● Exercise goal: From the listing below, copy only the lines running from the line that contains "a delta carries them. *)" to the line that contains "From S2P Require", both included.

● Supplied records:
※

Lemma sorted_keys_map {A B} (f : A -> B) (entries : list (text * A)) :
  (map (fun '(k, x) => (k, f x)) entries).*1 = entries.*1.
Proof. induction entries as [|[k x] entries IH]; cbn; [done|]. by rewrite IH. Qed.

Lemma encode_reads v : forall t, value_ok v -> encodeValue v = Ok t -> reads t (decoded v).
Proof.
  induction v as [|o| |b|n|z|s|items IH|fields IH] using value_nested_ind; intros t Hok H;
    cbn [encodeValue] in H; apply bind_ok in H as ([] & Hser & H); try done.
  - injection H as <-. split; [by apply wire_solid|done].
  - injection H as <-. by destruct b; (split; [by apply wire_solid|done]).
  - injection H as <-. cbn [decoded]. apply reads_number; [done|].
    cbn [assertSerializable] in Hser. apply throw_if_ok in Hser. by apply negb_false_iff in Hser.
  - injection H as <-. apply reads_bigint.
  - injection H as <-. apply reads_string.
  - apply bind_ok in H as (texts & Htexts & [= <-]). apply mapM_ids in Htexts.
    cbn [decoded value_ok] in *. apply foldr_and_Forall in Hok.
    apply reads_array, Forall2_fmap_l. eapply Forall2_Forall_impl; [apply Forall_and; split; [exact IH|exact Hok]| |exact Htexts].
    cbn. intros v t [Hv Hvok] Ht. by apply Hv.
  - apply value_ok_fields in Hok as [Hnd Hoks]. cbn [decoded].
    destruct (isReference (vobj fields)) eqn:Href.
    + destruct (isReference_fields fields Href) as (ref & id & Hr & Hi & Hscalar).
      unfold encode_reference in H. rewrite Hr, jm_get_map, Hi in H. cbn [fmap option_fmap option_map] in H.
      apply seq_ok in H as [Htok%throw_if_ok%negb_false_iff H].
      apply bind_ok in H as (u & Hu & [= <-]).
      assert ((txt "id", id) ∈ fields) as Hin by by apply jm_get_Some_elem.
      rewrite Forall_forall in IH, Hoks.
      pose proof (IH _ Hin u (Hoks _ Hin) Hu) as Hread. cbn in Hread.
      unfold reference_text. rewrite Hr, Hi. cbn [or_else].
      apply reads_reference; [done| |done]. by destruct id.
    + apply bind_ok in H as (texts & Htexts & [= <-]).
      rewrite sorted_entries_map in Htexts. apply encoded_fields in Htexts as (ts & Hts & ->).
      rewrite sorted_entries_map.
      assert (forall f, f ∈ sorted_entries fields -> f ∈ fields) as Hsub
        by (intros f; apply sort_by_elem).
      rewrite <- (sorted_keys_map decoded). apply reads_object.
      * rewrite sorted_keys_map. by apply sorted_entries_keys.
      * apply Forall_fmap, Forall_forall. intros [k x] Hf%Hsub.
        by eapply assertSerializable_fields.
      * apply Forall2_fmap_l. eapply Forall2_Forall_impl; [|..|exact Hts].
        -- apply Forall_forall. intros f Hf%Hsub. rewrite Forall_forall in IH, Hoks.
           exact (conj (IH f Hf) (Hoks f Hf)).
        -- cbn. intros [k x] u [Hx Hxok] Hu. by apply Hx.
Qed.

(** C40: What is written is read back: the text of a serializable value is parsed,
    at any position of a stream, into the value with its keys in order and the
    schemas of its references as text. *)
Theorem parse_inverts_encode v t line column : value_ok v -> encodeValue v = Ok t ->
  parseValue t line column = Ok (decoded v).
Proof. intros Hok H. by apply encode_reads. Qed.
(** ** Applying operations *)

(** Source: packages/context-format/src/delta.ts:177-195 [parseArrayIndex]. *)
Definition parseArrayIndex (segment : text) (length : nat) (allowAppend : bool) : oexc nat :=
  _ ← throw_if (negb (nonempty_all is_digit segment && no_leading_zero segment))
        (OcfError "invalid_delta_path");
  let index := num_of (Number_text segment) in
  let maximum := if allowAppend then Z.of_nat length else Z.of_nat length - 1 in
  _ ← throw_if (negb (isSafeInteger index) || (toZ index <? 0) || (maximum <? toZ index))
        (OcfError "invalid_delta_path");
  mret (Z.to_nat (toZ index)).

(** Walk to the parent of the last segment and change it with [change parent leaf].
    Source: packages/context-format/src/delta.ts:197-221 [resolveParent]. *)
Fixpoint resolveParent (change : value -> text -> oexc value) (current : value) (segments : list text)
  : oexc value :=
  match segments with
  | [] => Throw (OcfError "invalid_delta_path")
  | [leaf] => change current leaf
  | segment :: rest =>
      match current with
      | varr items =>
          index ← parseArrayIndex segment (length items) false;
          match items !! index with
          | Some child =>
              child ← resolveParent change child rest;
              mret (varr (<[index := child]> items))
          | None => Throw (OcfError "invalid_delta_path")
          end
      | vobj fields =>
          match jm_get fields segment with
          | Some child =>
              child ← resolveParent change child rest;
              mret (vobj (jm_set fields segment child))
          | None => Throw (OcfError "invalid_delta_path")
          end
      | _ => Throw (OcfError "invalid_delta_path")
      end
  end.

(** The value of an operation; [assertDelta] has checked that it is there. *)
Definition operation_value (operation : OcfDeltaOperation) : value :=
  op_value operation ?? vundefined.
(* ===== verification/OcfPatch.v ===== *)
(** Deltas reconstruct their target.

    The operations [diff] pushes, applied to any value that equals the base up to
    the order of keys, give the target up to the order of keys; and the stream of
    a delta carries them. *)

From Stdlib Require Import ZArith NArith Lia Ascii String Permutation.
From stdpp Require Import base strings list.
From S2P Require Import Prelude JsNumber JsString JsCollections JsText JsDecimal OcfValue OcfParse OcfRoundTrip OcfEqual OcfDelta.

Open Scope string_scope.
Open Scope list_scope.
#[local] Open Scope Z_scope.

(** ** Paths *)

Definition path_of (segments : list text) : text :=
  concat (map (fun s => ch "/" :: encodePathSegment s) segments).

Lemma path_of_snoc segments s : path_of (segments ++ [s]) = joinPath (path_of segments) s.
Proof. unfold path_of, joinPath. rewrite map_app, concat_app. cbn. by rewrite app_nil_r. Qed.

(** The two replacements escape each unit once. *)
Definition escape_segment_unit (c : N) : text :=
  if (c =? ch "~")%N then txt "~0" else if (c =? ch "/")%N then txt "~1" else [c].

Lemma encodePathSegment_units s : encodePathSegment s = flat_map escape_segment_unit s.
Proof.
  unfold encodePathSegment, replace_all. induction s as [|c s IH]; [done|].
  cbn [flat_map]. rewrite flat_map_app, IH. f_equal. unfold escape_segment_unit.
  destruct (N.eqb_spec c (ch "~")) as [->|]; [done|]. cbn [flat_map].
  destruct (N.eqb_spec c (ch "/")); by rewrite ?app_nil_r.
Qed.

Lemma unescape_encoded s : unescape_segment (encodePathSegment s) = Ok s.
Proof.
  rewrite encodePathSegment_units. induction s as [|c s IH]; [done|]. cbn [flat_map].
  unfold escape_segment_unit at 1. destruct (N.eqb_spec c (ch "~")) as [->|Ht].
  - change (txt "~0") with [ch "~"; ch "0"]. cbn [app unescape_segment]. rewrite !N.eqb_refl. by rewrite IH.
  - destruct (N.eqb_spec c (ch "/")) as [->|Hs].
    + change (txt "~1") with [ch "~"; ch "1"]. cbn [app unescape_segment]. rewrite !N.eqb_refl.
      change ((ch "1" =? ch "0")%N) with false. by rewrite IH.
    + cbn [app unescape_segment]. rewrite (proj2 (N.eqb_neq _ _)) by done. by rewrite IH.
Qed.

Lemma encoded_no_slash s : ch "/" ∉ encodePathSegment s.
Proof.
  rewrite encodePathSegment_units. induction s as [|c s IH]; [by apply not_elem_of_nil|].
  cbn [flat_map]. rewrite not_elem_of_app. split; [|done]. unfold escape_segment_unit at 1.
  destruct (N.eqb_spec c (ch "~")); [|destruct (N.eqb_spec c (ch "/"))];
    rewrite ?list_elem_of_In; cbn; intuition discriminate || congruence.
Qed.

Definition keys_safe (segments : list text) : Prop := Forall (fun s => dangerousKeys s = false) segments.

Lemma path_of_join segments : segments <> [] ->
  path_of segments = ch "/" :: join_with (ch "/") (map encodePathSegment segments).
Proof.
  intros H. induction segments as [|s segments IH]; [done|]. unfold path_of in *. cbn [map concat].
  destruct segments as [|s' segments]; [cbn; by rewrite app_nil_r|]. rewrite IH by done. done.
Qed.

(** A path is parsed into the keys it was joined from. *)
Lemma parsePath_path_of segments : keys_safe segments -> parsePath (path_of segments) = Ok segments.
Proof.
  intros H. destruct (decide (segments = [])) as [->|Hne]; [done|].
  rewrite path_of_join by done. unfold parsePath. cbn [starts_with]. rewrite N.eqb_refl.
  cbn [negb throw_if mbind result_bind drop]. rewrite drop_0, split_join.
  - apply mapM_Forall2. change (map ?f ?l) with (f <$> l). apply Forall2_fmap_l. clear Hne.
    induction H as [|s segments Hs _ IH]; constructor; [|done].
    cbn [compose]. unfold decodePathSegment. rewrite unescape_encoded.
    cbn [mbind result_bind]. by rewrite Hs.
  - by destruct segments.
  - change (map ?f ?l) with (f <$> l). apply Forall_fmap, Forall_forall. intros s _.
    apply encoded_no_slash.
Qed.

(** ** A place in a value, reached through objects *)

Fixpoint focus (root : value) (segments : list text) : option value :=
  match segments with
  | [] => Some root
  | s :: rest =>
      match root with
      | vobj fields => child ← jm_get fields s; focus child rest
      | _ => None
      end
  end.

※

● Task response:
    a delta carries them. *)

From Stdlib Require Import ZArith NArith Lia Ascii String Permutation.
From stdpp Require Import base strings list.
From S2P Require Import Prelude JsNumber JsString JsCollections JsText JsDecimal OcfValue OcfParse OcfRoundTrip OcfEqual OcfDelta.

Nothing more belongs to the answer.